• WORK INSTRUCTIONS: Copy every line of the records below where the word "list" occurs.

• MATERIAL PROVIDED:
(* ===== verification/L1Steps.v ===== *)
(** * L1Steps: how the handlers of the L1 manager touch lines

    A proof principle for [MesiL1]: a preorder on states that is closed under the
    few ways a handler may change a line (and under any change of the base
    controller) holds across every handler. The rules a relation must obey are
    the record [line_rules]; the relation may allow the drastic changes (a new
    coherence state, a replacement, bytes) only for lines satisfying a predicate [U],
    which a handler establishes by testing the line's state or its lock, or by looking
    up the address of its event. *)

From S2P Require Import Prelude MemTypes MemEvent Hash Replacement Lines CacheArray Mshr Coherence MesiL1.

(** Updates of a line that change neither its address, state, data nor lock. *)
Inductive benign : (L1CacheLine.t -> L1CacheLine.t) -> Prop :=
| benign_timestamp ts : benign (L1CacheLine.setTimestamp ts)
| benign_prefetch b : benign (L1CacheLine.setPrefetch b)
| benign_atomicStart t : benign (L1CacheLine.atomicStart t)
| benign_atomicEnd : benign L1CacheLine.atomicEnd.
#[export] Hint Constructors benign : steps.

(** The states a handler may move a line to; [ps] is the clean state of the
    configured protocol, which a fill without dirty data enters. *)
Definition may_enter (cmd : Command.t) (ps : State.t) : list State.t :=
  match cmd with
  | Command.GetS => [State.I; State.IS]
  | Command.GetX | Command.Write | Command.GetSX => [State.I; State.IM; State.SM; State.M]
  | Command.FlushLine => [State.S_B]
  | Command.FlushLineInv => [State.I_B]
  | Command.Inv | Command.ForceInv | Command.FetchInv => [State.I; State.IM]
  | Command.FetchInvX => [State.S]
  | Command.GetSResp => [State.S]
  | Command.GetXResp => [State.M; ps]
  | Command.FlushLineResp => [State.I; State.S]
  | Command.NULLCMD => [State.I]
  | _ => []
  end.

(** The handlers that write data into lines, or take and release locks. *)
Definition writes_lines (cmd : Command.t) : bool :=
  match cmd with
  | Command.GetX | Command.Write | Command.GetSX | Command.GetSResp | Command.GetXResp => true
  | _ => false
  end.

(** The handlers that test whether a line is in use before they change it. *)
Definition respects_use (cmd : Command.t) : bool :=
  match cmd with
  | Command.GetS | Command.GetX | Command.Write | Command.GetSX | Command.GetSResp
  | Command.GetXResp => false
  | _ => true
  end.

Create HintDb handlers discriminated.

Section l1_steps.
Context {core : SSTCore} (linkUp linkDown : MemLink).
Context {P : Type} {HP : ReplacementPolicy P} {hash_ : HashFunction}.
Abbreviation St := (L1 P).
Abbreviation Line := (option nat).

Definition lines (s : St) : list L1CacheLine.t := lines_ (cacheArray_ s).
Definition put_line (s : St) (i : nat) (l : L1CacheLine.t) : St :=
  s <| cacheArray_ ::= fun a => a <| lines_ ::= <[i := l]> |> |>.
Definition put_mgr (s : St) (m : P) : St :=
  s <| cacheArray_ ::= fun a => a <| replacementMgr_ := m |> |>.

Context (R : relation St) {HR : PreOrder R} (U : nat -> St -> Prop).
Context (st_ok : State.t -> Prop) (replace_ok : Prop).

Record line_rules : Prop := {
  lr_cc s c : R s (s <| cc := c |>);
  lr_mgr s m : R s (put_mgr s m);
  lr_stable s s' i : R s s' -> U i s -> U i s';
  lr_benign s i l f : lines s !! i = Some l -> benign f -> R s (put_line s i (f l));
  lr_state s i l st :
    lines s !! i = Some l -> U i s -> st_ok st -> R s (put_line s i (L1CacheLine.setState st l));
  lr_replace s i l a :
    replace_ok -> lines s !! i = Some l -> L1CacheLine.getState l = State.I -> U i s ->
    R s (put_line s i (L1CacheLine.setAddr a (L1CacheLine.reset l)));
  lr_deallocate s i l :
    replace_ok -> lines s !! i = Some l -> L1CacheLine.getState l = State.I -> U i s ->
    R s (put_line s i (L1CacheLine.reset l));
  lr_not_M s i l s' : lines s !! i = Some l -> L1CacheLine.getState l <> State.M -> (U i s -> R s s') -> R s s';
  lr_unlocked s i l t s' : lines s !! i = Some l -> L1CacheLine.isLocked t l = false -> (U i s -> R s s') -> R s s'
}.
Context (rules : line_rules).

(** The relation under the assumption that a line satisfies [U]. *)
Definition U_line (line : Line) (s : St) : Prop :=
  match line with Some i => U i s | None => True end.
Definition RU (line : Line) : relation St := fun s s' => U_line line s -> R s s'.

• ANSWER SECTION:
Definition may_enter (cmd : Command.t) (ps : State.t) : list State.t :=
Definition lines (s : St) : list L1CacheLine.t := lines_ (cacheArray_ s).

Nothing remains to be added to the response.